* TASK ITEM: Having read the entries, repeat all of them exactly.

[Dataset excerpts]
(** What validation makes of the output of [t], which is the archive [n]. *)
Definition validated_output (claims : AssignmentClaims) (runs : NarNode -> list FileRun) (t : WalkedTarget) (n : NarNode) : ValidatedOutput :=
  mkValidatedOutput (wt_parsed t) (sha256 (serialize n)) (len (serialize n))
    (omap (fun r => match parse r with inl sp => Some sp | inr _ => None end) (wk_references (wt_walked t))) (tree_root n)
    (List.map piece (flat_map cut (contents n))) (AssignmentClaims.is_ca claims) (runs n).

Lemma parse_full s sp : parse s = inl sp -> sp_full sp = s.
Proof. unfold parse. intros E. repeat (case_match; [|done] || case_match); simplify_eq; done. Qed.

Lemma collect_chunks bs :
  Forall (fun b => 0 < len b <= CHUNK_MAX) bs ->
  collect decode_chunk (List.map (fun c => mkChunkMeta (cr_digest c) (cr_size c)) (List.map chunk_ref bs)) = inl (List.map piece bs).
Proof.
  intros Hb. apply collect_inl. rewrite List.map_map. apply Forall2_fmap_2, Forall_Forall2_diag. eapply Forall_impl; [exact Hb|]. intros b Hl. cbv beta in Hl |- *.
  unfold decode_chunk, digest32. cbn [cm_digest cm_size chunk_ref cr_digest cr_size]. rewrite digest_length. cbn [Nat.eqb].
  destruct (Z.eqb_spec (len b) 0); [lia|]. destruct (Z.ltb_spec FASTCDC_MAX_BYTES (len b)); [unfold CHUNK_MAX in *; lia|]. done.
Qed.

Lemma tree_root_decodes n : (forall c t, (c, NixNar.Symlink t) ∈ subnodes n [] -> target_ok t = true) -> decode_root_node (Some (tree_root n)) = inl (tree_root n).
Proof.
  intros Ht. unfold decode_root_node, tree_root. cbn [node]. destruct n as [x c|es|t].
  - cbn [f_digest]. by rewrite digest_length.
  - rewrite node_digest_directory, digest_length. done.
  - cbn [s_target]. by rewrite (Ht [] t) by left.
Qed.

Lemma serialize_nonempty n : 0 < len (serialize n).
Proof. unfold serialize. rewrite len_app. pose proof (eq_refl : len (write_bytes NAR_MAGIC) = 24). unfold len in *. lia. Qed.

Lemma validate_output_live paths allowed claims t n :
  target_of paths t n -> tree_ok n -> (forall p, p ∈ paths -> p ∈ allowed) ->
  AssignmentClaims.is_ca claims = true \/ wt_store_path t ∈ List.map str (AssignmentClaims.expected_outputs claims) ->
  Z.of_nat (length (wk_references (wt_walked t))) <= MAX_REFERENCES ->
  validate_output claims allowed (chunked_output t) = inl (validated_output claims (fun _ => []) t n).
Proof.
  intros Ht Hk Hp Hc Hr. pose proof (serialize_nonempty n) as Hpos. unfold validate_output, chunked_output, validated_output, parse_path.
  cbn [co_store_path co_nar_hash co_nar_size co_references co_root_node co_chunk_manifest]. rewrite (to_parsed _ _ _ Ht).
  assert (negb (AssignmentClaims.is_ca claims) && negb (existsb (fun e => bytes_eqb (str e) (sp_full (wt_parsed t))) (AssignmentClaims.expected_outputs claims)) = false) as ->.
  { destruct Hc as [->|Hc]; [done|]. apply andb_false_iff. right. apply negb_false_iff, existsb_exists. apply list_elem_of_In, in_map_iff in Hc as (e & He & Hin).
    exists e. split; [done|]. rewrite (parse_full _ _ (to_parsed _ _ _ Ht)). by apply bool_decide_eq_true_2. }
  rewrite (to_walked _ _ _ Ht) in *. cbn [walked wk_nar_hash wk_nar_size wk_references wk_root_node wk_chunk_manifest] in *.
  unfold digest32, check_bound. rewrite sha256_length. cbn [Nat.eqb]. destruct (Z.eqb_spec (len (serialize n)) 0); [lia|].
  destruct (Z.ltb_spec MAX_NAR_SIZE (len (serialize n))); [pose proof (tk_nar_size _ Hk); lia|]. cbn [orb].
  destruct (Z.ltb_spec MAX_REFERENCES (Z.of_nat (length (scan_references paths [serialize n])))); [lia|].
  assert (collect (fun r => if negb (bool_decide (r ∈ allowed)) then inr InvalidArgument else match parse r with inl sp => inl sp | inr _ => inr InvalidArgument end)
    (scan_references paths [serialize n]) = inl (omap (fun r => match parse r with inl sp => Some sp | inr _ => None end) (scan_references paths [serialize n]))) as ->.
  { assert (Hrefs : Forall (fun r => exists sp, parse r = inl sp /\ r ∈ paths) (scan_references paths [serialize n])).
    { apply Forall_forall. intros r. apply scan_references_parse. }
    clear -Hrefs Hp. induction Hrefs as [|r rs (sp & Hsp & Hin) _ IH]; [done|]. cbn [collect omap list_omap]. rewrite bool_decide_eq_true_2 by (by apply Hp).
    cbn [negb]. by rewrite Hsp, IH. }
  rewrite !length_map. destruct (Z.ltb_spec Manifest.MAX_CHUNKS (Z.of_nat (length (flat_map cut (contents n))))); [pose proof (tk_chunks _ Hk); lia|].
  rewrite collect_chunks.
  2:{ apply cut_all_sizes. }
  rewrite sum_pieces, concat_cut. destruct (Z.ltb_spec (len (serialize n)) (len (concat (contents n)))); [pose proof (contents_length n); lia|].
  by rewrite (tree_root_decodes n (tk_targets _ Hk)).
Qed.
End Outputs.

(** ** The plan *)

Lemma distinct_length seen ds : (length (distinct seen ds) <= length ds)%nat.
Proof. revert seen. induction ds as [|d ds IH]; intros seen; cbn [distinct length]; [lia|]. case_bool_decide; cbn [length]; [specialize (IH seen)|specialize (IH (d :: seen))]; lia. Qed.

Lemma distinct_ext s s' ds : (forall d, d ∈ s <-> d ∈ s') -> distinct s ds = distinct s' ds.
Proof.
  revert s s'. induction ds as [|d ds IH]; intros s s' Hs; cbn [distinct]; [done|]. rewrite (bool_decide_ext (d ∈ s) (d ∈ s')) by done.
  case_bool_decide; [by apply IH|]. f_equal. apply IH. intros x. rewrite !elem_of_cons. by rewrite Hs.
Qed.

* SOLUTION BELOW:
(** What validation makes of the output of [t], which is the archive [n]. *)
Definition validated_output (claims : AssignmentClaims) (runs : NarNode -> list FileRun) (t : WalkedTarget) (n : NarNode) : ValidatedOutput :=
  mkValidatedOutput (wt_parsed t) (sha256 (serialize n)) (len (serialize n))
    (omap (fun r => match parse r with inl sp => Some sp | inr _ => None end) (wk_references (wt_walked t))) (tree_root n)
    (List.map piece (flat_map cut (contents n))) (AssignmentClaims.is_ca claims) (runs n).

Lemma parse_full s sp : parse s = inl sp -> sp_full sp = s.
Proof. unfold parse. intros E. repeat (case_match; [|done] || case_match); simplify_eq; done. Qed.

Lemma collect_chunks bs :
  Forall (fun b => 0 < len b <= CHUNK_MAX) bs ->
  collect decode_chunk (List.map (fun c => mkChunkMeta (cr_digest c) (cr_size c)) (List.map chunk_ref bs)) = inl (List.map piece bs).
Proof.
  intros Hb. apply collect_inl. rewrite List.map_map. apply Forall2_fmap_2, Forall_Forall2_diag. eapply Forall_impl; [exact Hb|]. intros b Hl. cbv beta in Hl |- *.
  unfold decode_chunk, digest32. cbn [cm_digest cm_size chunk_ref cr_digest cr_size]. rewrite digest_length. cbn [Nat.eqb].
  destruct (Z.eqb_spec (len b) 0); [lia|]. destruct (Z.ltb_spec FASTCDC_MAX_BYTES (len b)); [unfold CHUNK_MAX in *; lia|]. done.
Qed.

Lemma tree_root_decodes n : (forall c t, (c, NixNar.Symlink t) ∈ subnodes n [] -> target_ok t = true) -> decode_root_node (Some (tree_root n)) = inl (tree_root n).
Proof.
  intros Ht. unfold decode_root_node, tree_root. cbn [node]. destruct n as [x c|es|t].
  - cbn [f_digest]. by rewrite digest_length.
  - rewrite node_digest_directory, digest_length. done.
  - cbn [s_target]. by rewrite (Ht [] t) by left.
Qed.

Lemma serialize_nonempty n : 0 < len (serialize n).
Proof. unfold serialize. rewrite len_app. pose proof (eq_refl : len (write_bytes NAR_MAGIC) = 24). unfold len in *. lia. Qed.

Lemma validate_output_live paths allowed claims t n :
  target_of paths t n -> tree_ok n -> (forall p, p ∈ paths -> p ∈ allowed) ->
  AssignmentClaims.is_ca claims = true \/ wt_store_path t ∈ List.map str (AssignmentClaims.expected_outputs claims) ->
  Z.of_nat (length (wk_references (wt_walked t))) <= MAX_REFERENCES ->
  validate_output claims allowed (chunked_output t) = inl (validated_output claims (fun _ => []) t n).
Proof.
  intros Ht Hk Hp Hc Hr. pose proof (serialize_nonempty n) as Hpos. unfold validate_output, chunked_output, validated_output, parse_path.
  cbn [co_store_path co_nar_hash co_nar_size co_references co_root_node co_chunk_manifest]. rewrite (to_parsed _ _ _ Ht).
  assert (negb (AssignmentClaims.is_ca claims) && negb (existsb (fun e => bytes_eqb (str e) (sp_full (wt_parsed t))) (AssignmentClaims.expected_outputs claims)) = false) as ->.
  { destruct Hc as [->|Hc]; [done|]. apply andb_false_iff. right. apply negb_false_iff, existsb_exists. apply list_elem_of_In, in_map_iff in Hc as (e & He & Hin).
    exists e. split; [done|]. rewrite (parse_full _ _ (to_parsed _ _ _ Ht)). by apply bool_decide_eq_true_2. }
  rewrite (to_walked _ _ _ Ht) in *. cbn [walked wk_nar_hash wk_nar_size wk_references wk_root_node wk_chunk_manifest] in *.
  unfold digest32, check_bound. rewrite sha256_length. cbn [Nat.eqb]. destruct (Z.eqb_spec (len (serialize n)) 0); [lia|].
  destruct (Z.ltb_spec MAX_NAR_SIZE (len (serialize n))); [pose proof (tk_nar_size _ Hk); lia|]. cbn [orb].
  destruct (Z.ltb_spec MAX_REFERENCES (Z.of_nat (length (scan_references paths [serialize n])))); [lia|].
  assert (collect (fun r => if negb (bool_decide (r ∈ allowed)) then inr InvalidArgument else match parse r with inl sp => inl sp | inr _ => inr InvalidArgument end)
    (scan_references paths [serialize n]) = inl (omap (fun r => match parse r with inl sp => Some sp | inr _ => None end) (scan_references paths [serialize n]))) as ->.
  { assert (Hrefs : Forall (fun r => exists sp, parse r = inl sp /\ r ∈ paths) (scan_references paths [serialize n])).
    { apply Forall_forall. intros r. apply scan_references_parse. }
    clear -Hrefs Hp. induction Hrefs as [|r rs (sp & Hsp & Hin) _ IH]; [done|]. cbn [collect omap list_omap]. rewrite bool_decide_eq_true_2 by (by apply Hp).
    cbn [negb]. by rewrite Hsp, IH. }
  rewrite !length_map. destruct (Z.ltb_spec Manifest.MAX_CHUNKS (Z.of_nat (length (flat_map cut (contents n))))); [pose proof (tk_chunks _ Hk); lia|].
  rewrite collect_chunks.
  2:{ apply cut_all_sizes. }
  rewrite sum_pieces, concat_cut. destruct (Z.ltb_spec (len (serialize n)) (len (concat (contents n)))); [pose proof (contents_length n); lia|].
  by rewrite (tree_root_decodes n (tk_targets _ Hk)).
Qed.
End Outputs.

(** ** The plan *)

Lemma distinct_length seen ds : (length (distinct seen ds) <= length ds)%nat.
Proof. revert seen. induction ds as [|d ds IH]; intros seen; cbn [distinct length]; [lia|]. case_bool_decide; cbn [length]; [specialize (IH seen)|specialize (IH (d :: seen))]; lia. Qed.

Lemma distinct_ext s s' ds : (forall d, d ∈ s <-> d ∈ s') -> distinct s ds = distinct s' ds.
Proof.
  revert s s'. induction ds as [|d ds IH]; intros s s' Hs; cbn [distinct]; [done|]. rewrite (bool_decide_ext (d ∈ s) (d ∈ s')) by done.
  case_bool_decide; [by apply IH|]. f_equal. apply IH. intros x. rewrite !elem_of_cons. by rewrite Hs.
Qed.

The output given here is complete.